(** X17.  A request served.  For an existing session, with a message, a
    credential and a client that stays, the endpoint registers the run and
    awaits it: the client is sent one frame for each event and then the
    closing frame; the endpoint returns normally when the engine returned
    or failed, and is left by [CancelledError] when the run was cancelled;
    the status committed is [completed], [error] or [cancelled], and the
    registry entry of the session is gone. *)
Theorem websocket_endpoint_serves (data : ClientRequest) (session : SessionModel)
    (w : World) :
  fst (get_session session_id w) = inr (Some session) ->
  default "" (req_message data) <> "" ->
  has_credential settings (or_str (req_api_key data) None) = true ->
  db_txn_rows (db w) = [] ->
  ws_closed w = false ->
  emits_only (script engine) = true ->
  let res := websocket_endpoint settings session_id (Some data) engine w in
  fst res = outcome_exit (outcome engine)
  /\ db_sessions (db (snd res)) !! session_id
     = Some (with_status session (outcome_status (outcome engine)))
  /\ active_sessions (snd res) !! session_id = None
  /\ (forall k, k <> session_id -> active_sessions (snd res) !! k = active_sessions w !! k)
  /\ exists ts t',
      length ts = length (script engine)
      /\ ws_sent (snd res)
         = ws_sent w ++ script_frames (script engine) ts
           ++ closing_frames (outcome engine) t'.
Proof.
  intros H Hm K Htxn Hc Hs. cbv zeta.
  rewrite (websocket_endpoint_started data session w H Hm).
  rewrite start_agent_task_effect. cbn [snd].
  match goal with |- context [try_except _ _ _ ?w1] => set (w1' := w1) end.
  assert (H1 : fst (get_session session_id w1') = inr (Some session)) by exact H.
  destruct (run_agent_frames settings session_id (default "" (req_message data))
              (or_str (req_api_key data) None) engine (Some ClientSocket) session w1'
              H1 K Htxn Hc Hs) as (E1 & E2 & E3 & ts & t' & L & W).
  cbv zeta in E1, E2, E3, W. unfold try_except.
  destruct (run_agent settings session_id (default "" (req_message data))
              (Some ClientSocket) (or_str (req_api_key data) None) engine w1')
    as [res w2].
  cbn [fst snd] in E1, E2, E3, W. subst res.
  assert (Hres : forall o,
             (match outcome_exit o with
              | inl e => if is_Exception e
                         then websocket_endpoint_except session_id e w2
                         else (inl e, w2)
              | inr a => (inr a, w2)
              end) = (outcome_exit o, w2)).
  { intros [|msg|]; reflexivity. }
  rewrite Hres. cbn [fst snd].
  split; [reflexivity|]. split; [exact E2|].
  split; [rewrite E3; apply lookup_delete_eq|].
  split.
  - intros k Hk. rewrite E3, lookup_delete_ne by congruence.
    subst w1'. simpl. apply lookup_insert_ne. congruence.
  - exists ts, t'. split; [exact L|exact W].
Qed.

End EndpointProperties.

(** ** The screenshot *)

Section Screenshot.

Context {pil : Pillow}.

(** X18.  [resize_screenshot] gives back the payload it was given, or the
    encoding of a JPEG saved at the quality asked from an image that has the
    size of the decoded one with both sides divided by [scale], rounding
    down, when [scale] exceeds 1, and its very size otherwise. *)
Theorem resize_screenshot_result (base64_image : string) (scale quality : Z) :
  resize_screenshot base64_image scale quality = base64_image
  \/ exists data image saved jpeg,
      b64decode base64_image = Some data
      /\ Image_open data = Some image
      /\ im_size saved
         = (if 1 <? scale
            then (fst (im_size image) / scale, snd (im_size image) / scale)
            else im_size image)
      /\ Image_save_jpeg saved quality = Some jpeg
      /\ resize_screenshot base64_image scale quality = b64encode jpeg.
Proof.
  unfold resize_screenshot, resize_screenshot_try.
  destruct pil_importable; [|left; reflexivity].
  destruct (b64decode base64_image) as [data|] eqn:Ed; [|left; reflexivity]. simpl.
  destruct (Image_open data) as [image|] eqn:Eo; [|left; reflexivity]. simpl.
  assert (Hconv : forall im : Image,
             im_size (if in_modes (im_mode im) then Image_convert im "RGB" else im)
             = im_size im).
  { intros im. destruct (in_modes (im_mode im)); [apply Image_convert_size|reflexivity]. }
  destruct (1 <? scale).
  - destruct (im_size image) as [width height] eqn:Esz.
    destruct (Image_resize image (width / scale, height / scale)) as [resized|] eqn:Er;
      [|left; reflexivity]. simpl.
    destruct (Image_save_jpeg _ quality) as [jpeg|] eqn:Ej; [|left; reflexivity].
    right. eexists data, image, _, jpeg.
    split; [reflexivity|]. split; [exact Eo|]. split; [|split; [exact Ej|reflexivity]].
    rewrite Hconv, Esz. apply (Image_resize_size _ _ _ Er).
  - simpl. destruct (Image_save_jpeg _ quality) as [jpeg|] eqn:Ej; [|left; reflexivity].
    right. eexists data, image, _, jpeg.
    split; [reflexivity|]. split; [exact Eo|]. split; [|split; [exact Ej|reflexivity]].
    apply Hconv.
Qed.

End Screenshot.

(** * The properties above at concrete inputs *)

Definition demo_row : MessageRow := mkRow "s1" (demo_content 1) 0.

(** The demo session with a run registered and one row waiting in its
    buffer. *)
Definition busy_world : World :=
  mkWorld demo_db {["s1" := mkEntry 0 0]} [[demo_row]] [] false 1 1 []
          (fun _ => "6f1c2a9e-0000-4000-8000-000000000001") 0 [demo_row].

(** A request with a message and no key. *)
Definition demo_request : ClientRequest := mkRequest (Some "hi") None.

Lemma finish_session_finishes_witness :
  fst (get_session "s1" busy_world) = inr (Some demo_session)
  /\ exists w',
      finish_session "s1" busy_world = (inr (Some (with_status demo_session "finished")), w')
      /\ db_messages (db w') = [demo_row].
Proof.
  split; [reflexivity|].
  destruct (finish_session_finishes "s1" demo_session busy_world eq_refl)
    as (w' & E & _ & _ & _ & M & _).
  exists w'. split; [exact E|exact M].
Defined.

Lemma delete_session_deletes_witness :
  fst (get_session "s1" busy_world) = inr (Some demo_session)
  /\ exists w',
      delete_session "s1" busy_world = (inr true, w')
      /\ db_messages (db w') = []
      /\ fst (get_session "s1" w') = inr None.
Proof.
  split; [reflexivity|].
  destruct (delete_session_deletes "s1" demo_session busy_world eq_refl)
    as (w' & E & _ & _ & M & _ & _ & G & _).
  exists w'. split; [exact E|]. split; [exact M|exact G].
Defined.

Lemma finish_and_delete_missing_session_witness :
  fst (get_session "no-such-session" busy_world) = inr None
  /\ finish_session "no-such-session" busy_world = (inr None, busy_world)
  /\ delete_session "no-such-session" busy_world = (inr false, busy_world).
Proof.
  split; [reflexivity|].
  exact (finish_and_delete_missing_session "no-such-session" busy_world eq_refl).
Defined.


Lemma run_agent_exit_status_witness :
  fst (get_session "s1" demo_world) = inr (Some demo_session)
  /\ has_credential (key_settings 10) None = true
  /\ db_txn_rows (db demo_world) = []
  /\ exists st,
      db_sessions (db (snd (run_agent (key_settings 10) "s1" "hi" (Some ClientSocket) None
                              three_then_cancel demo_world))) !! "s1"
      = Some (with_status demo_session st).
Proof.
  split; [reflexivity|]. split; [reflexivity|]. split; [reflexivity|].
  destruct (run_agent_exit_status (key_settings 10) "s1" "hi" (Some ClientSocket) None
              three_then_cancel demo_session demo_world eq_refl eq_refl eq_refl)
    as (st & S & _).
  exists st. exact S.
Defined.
◆ ◆ ◆ ◆ ◆ ◆ ◆
▶ **Problem**:
You are asked to transcribe the complete data exactly.

▶ **Reply to the exercise**:
(** X17.  A request served.  For an existing session, with a message, a
    credential and a client that stays, the endpoint registers the run and
    awaits it: the client is sent one frame for each event and then the
    closing frame; the endpoint returns normally when the engine returned
    or failed, and is left by [CancelledError] when the run was cancelled;
    the status committed is [completed], [error] or [cancelled], and the
    registry entry of the session is gone. *)
Theorem websocket_endpoint_serves (data : ClientRequest) (session : SessionModel)
    (w : World) :
  fst (get_session session_id w) = inr (Some session) ->
  default "" (req_message data) <> "" ->
  has_credential settings (or_str (req_api_key data) None) = true ->
  db_txn_rows (db w) = [] ->
  ws_closed w = false ->
  emits_only (script engine) = true ->
  let res := websocket_endpoint settings session_id (Some data) engine w in
  fst res = outcome_exit (outcome engine)
  /\ db_sessions (db (snd res)) !! session_id
     = Some (with_status session (outcome_status (outcome engine)))
  /\ active_sessions (snd res) !! session_id = None
  /\ (forall k, k <> session_id -> active_sessions (snd res) !! k = active_sessions w !! k)
  /\ exists ts t',
      length ts = length (script engine)
      /\ ws_sent (snd res)
         = ws_sent w ++ script_frames (script engine) ts
           ++ closing_frames (outcome engine) t'.
Proof.
  intros H Hm K Htxn Hc Hs. cbv zeta.
  rewrite (websocket_endpoint_started data session w H Hm).
  rewrite start_agent_task_effect. cbn [snd].
  match goal with |- context [try_except _ _ _ ?w1] => set (w1' := w1) end.
  assert (H1 : fst (get_session session_id w1') = inr (Some session)) by exact H.
  destruct (run_agent_frames settings session_id (default "" (req_message data))
              (or_str (req_api_key data) None) engine (Some ClientSocket) session w1'
              H1 K Htxn Hc Hs) as (E1 & E2 & E3 & ts & t' & L & W).
  cbv zeta in E1, E2, E3, W. unfold try_except.
  destruct (run_agent settings session_id (default "" (req_message data))
              (Some ClientSocket) (or_str (req_api_key data) None) engine w1')
    as [res w2].
  cbn [fst snd] in E1, E2, E3, W. subst res.
  assert (Hres : forall o,
             (match outcome_exit o with
              | inl e => if is_Exception e
                         then websocket_endpoint_except session_id e w2
                         else (inl e, w2)
              | inr a => (inr a, w2)
              end) = (outcome_exit o, w2)).
  { intros [|msg|]; reflexivity. }
  rewrite Hres. cbn [fst snd].
  split; [reflexivity|]. split; [exact E2|].
  split; [rewrite E3; apply lookup_delete_eq|].
  split.
  - intros k Hk. rewrite E3, lookup_delete_ne by congruence.
    subst w1'. simpl. apply lookup_insert_ne. congruence.
  - exists ts, t'. split; [exact L|exact W].
Qed.

End EndpointProperties.

(** ** The screenshot *)

Section Screenshot.

Context {pil : Pillow}.

(** X18.  [resize_screenshot] gives back the payload it was given, or the
    encoding of a JPEG saved at the quality asked from an image that has the
    size of the decoded one with both sides divided by [scale], rounding
    down, when [scale] exceeds 1, and its very size otherwise. *)
Theorem resize_screenshot_result (base64_image : string) (scale quality : Z) :
  resize_screenshot base64_image scale quality = base64_image
  \/ exists data image saved jpeg,
      b64decode base64_image = Some data
      /\ Image_open data = Some image
      /\ im_size saved
         = (if 1 <? scale
            then (fst (im_size image) / scale, snd (im_size image) / scale)
            else im_size image)
      /\ Image_save_jpeg saved quality = Some jpeg
      /\ resize_screenshot base64_image scale quality = b64encode jpeg.
Proof.
  unfold resize_screenshot, resize_screenshot_try.
  destruct pil_importable; [|left; reflexivity].
  destruct (b64decode base64_image) as [data|] eqn:Ed; [|left; reflexivity]. simpl.
  destruct (Image_open data) as [image|] eqn:Eo; [|left; reflexivity]. simpl.
  assert (Hconv : forall im : Image,
             im_size (if in_modes (im_mode im) then Image_convert im "RGB" else im)
             = im_size im).
  { intros im. destruct (in_modes (im_mode im)); [apply Image_convert_size|reflexivity]. }
  destruct (1 <? scale).
  - destruct (im_size image) as [width height] eqn:Esz.
    destruct (Image_resize image (width / scale, height / scale)) as [resized|] eqn:Er;
      [|left; reflexivity]. simpl.
    destruct (Image_save_jpeg _ quality) as [jpeg|] eqn:Ej; [|left; reflexivity].
    right. eexists data, image, _, jpeg.
    split; [reflexivity|]. split; [exact Eo|]. split; [|split; [exact Ej|reflexivity]].
    rewrite Hconv, Esz. apply (Image_resize_size _ _ _ Er).
  - simpl. destruct (Image_save_jpeg _ quality) as [jpeg|] eqn:Ej; [|left; reflexivity].
    right. eexists data, image, _, jpeg.
    split; [reflexivity|]. split; [exact Eo|]. split; [|split; [exact Ej|reflexivity]].
    apply Hconv.
Qed.

End Screenshot.

(** * The properties above at concrete inputs *)

Definition demo_row : MessageRow := mkRow "s1" (demo_content 1) 0.

(** The demo session with a run registered and one row waiting in its
    buffer. *)
Definition busy_world : World :=
  mkWorld demo_db {["s1" := mkEntry 0 0]} [[demo_row]] [] false 1 1 []
          (fun _ => "6f1c2a9e-0000-4000-8000-000000000001") 0 [demo_row].

(** A request with a message and no key. *)
Definition demo_request : ClientRequest := mkRequest (Some "hi") None.

Lemma finish_session_finishes_witness :
  fst (get_session "s1" busy_world) = inr (Some demo_session)
  /\ exists w',
      finish_session "s1" busy_world = (inr (Some (with_status demo_session "finished")), w')
      /\ db_messages (db w') = [demo_row].
Proof.
  split; [reflexivity|].
  destruct (finish_session_finishes "s1" demo_session busy_world eq_refl)
    as (w' & E & _ & _ & _ & M & _).
  exists w'. split; [exact E|exact M].
Defined.

Lemma delete_session_deletes_witness :
  fst (get_session "s1" busy_world) = inr (Some demo_session)
  /\ exists w',
      delete_session "s1" busy_world = (inr true, w')
      /\ db_messages (db w') = []
      /\ fst (get_session "s1" w') = inr None.
Proof.
  split; [reflexivity|].
  destruct (delete_session_deletes "s1" demo_session busy_world eq_refl)
    as (w' & E & _ & _ & M & _ & _ & G & _).
  exists w'. split; [exact E|]. split; [exact M|exact G].
Defined.

Lemma finish_and_delete_missing_session_witness :
  fst (get_session "no-such-session" busy_world) = inr None
  /\ finish_session "no-such-session" busy_world = (inr None, busy_world)
  /\ delete_session "no-such-session" busy_world = (inr false, busy_world).
Proof.
  split; [reflexivity|].
  exact (finish_and_delete_missing_session "no-such-session" busy_world eq_refl).
Defined.


Lemma run_agent_exit_status_witness :
  fst (get_session "s1" demo_world) = inr (Some demo_session)
  /\ has_credential (key_settings 10) None = true
  /\ db_txn_rows (db demo_world) = []
  /\ exists st,
      db_sessions (db (snd (run_agent (key_settings 10) "s1" "hi" (Some ClientSocket) None
                              three_then_cancel demo_world))) !! "s1"
      = Some (with_status demo_session st).
Proof.
  split; [reflexivity|]. split; [reflexivity|]. split; [reflexivity|].
  destruct (run_agent_exit_status (key_settings 10) "s1" "hi" (Some ClientSocket) None
              three_then_cancel demo_session demo_world eq_refl eq_refl eq_refl)
    as (st & S & _).
  exists st. exact S.
Defined.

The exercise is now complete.